### TASK INSTRUCTIONS
Look through the entries below and extract exactly the lines from the one containing "(ledger_lease uuid (ledger_run" through the one containing "(∀ other observation", ends included.

### Saved entries
********

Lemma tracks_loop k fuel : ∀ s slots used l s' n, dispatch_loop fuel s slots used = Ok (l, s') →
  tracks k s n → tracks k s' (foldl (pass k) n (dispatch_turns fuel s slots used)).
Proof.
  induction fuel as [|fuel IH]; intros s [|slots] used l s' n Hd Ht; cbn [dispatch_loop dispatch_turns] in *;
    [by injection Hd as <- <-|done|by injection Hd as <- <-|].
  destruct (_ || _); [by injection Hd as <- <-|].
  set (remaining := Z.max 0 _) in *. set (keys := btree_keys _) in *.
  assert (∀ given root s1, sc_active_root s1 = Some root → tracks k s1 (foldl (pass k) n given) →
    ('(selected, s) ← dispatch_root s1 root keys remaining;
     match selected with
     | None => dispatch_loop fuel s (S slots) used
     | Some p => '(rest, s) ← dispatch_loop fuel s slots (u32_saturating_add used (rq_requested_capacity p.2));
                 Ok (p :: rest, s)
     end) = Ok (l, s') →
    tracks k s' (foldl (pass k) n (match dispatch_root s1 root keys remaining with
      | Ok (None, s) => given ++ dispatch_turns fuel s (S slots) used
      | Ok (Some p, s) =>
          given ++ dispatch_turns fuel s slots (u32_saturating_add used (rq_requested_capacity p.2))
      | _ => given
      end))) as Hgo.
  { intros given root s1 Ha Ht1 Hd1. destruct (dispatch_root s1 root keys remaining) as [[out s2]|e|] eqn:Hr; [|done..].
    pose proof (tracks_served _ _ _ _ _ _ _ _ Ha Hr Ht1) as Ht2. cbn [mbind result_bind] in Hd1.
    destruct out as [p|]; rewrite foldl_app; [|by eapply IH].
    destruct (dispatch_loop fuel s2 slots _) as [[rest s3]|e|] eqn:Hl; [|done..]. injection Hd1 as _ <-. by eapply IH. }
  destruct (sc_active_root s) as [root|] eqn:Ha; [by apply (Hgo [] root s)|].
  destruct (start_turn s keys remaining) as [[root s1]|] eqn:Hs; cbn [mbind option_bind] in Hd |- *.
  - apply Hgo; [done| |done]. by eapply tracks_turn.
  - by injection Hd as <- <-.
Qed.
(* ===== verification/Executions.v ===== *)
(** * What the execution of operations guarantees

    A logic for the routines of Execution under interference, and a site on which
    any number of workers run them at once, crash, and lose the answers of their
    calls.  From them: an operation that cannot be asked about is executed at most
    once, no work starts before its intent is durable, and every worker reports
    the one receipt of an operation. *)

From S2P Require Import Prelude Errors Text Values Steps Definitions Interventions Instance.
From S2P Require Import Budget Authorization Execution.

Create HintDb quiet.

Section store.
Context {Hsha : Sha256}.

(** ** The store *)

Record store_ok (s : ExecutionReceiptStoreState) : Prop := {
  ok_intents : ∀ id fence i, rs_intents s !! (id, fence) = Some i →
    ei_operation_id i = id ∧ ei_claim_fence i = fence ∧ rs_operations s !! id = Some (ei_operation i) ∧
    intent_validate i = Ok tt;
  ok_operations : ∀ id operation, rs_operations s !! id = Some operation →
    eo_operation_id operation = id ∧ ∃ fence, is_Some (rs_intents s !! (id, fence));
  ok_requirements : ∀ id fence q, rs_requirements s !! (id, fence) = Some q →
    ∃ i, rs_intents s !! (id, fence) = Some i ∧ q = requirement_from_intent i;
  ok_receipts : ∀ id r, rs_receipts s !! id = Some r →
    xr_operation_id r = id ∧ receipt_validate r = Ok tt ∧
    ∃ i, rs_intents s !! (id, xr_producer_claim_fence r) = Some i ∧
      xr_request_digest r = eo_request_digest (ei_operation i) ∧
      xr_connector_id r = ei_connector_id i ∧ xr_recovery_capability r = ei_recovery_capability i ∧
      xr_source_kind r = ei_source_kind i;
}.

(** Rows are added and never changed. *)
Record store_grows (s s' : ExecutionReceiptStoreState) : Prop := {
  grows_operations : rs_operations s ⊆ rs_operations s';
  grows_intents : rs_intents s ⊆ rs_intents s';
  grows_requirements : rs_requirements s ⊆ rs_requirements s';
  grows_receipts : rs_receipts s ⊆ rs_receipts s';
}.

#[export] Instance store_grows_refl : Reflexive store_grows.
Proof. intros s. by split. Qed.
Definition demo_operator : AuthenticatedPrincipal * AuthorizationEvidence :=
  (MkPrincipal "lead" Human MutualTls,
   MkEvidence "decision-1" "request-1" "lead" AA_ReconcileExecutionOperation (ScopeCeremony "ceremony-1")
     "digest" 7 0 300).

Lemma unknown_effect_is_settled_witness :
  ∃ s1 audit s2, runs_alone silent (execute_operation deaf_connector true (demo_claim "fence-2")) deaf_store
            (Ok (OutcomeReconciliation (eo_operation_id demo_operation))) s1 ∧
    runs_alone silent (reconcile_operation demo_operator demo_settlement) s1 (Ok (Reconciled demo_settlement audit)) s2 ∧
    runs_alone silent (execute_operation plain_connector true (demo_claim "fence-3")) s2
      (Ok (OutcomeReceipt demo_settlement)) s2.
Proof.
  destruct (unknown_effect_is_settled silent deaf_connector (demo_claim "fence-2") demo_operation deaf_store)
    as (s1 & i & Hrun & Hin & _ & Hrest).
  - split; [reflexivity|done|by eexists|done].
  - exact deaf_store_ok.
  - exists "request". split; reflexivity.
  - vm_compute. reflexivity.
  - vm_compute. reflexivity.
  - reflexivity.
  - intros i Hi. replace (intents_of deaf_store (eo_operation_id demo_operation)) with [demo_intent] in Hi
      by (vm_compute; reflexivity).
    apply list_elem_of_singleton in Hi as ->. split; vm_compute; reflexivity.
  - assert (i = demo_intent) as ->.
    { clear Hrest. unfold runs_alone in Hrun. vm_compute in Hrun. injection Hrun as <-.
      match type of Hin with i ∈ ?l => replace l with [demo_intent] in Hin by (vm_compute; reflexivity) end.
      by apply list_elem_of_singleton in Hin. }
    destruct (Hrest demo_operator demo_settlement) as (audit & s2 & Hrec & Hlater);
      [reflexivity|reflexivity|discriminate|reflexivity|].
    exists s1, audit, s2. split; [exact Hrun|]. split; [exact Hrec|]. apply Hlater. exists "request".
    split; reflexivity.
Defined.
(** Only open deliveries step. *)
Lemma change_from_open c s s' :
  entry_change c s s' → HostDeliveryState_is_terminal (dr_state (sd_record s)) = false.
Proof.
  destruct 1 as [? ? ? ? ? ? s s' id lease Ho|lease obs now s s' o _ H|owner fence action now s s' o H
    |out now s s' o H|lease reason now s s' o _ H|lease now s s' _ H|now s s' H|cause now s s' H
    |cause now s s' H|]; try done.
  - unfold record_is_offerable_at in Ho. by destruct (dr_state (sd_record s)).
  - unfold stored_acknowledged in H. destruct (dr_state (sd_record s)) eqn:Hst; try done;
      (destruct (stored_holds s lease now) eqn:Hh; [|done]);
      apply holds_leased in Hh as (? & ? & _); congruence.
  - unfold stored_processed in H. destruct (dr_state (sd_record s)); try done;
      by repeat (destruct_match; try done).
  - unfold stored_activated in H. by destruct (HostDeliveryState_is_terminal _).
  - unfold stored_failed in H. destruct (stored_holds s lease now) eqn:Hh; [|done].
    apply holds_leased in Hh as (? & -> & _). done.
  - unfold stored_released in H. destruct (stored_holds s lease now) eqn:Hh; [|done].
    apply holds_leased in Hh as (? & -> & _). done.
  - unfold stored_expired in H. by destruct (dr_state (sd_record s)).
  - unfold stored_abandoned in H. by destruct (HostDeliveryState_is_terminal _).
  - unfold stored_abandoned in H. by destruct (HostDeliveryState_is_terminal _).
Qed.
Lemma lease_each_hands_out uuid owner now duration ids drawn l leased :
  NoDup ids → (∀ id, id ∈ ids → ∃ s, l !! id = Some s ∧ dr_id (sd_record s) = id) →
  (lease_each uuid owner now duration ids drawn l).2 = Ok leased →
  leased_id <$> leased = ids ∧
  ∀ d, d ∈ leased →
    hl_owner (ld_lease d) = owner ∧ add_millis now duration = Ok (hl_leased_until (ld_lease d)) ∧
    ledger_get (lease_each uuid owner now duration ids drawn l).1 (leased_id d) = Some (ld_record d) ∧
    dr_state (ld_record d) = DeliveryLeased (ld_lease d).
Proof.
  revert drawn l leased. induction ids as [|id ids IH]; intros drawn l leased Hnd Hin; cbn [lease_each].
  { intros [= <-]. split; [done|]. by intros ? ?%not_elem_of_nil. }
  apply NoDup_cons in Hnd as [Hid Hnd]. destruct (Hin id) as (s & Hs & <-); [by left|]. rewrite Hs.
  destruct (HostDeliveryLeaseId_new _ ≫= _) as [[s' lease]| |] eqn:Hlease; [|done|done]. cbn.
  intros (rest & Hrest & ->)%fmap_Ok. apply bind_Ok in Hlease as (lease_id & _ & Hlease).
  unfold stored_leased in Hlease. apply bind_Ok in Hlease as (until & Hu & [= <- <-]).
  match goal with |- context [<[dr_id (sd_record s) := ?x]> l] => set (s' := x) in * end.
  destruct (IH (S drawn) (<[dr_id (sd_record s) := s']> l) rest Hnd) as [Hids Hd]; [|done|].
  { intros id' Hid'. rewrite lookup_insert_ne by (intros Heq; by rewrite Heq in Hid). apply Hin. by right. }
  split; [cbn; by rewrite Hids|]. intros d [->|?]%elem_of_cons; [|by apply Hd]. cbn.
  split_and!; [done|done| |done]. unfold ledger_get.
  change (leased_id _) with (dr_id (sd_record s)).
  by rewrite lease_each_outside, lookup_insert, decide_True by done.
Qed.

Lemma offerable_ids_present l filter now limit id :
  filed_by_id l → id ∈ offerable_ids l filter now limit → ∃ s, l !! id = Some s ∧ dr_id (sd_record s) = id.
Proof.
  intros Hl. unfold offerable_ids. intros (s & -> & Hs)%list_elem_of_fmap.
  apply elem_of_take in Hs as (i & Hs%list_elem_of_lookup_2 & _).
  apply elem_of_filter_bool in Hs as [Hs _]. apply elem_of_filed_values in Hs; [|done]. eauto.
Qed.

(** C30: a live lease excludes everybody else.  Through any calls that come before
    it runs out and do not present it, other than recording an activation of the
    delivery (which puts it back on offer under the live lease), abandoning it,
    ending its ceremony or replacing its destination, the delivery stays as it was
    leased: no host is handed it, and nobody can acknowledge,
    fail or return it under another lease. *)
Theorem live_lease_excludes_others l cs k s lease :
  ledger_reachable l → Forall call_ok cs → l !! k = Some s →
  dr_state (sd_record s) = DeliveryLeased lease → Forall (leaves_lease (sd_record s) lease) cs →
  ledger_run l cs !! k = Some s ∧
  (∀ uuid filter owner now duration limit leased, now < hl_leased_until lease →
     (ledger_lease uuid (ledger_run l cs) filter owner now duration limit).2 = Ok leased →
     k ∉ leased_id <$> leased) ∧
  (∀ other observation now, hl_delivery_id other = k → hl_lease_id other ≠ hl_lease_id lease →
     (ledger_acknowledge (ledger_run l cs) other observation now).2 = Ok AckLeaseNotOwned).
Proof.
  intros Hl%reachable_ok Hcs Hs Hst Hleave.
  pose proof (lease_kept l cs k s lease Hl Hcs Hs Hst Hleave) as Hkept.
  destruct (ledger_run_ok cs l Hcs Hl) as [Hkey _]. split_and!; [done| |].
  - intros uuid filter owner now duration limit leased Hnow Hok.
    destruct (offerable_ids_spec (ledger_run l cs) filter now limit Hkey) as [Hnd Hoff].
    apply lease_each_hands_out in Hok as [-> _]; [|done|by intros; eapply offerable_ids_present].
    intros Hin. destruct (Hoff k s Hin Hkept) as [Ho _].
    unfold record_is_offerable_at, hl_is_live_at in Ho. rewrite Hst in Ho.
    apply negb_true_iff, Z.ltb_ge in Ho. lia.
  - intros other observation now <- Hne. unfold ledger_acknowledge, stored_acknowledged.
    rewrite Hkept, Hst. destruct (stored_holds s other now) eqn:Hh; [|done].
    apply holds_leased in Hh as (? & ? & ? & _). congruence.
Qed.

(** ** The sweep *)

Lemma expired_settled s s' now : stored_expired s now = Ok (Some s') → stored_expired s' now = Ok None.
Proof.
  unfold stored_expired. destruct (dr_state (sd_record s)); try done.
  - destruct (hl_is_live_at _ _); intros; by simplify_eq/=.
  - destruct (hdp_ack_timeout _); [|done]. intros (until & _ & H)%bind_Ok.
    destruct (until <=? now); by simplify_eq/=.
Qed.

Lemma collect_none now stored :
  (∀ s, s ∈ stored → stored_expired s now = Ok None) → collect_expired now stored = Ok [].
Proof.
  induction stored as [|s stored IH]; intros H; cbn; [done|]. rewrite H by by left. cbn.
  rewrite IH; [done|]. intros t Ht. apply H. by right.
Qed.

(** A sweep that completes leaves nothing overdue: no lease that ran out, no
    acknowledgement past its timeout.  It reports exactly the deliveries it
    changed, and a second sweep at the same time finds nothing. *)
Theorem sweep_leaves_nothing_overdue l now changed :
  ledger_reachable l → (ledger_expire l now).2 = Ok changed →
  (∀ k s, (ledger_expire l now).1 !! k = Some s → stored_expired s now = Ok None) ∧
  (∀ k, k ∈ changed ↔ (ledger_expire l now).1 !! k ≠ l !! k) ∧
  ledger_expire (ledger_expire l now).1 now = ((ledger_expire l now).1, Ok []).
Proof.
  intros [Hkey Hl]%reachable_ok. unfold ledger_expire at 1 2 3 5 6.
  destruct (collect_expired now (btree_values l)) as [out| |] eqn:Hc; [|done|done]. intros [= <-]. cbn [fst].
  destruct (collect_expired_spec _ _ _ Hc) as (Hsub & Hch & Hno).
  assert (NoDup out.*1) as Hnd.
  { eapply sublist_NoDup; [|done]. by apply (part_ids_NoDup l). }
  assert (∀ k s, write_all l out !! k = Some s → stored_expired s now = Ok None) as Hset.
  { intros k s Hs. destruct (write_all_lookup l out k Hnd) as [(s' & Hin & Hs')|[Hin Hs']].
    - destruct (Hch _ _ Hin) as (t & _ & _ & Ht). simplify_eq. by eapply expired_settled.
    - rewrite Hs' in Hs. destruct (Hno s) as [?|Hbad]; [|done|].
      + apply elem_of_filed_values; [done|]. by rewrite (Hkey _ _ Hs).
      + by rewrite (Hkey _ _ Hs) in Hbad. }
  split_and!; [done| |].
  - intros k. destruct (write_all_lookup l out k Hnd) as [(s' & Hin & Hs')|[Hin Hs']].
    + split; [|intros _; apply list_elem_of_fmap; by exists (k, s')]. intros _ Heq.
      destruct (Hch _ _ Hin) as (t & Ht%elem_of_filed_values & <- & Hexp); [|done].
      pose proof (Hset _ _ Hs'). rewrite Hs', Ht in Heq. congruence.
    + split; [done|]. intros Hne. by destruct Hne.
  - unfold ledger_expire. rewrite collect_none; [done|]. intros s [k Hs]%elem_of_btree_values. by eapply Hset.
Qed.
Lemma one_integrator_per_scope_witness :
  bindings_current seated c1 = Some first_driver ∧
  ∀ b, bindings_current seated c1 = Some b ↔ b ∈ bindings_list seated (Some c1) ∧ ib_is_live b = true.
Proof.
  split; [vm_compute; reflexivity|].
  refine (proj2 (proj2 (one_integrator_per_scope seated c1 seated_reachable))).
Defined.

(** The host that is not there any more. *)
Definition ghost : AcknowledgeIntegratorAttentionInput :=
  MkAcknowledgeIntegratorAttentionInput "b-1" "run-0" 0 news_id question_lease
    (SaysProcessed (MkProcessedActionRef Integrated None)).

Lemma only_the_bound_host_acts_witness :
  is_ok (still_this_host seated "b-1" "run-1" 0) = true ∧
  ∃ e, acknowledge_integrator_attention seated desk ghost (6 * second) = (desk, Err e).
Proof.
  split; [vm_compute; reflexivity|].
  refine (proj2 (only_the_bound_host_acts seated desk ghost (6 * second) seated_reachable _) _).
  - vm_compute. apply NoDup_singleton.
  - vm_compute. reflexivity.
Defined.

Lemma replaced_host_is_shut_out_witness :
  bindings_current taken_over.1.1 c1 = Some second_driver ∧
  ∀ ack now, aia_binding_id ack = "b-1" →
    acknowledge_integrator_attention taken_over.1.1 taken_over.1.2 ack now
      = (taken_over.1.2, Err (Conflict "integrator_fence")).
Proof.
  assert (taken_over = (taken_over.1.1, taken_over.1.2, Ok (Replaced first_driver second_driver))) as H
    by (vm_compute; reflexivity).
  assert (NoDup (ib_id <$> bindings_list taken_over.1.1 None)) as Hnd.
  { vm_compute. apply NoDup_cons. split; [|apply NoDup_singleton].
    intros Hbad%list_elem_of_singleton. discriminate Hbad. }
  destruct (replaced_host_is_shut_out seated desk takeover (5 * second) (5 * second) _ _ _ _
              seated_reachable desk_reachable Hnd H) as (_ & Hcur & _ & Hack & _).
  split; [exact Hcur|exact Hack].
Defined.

********

### ANSWER SECTION
     (ledger_lease uuid (ledger_run l cs) filter owner now duration limit).2 = Ok leased →
     k ∉ leased_id <$> leased) ∧
  (∀ other observation now, hl_delivery_id other = k → hl_lease_id other ≠ hl_lease_id lease →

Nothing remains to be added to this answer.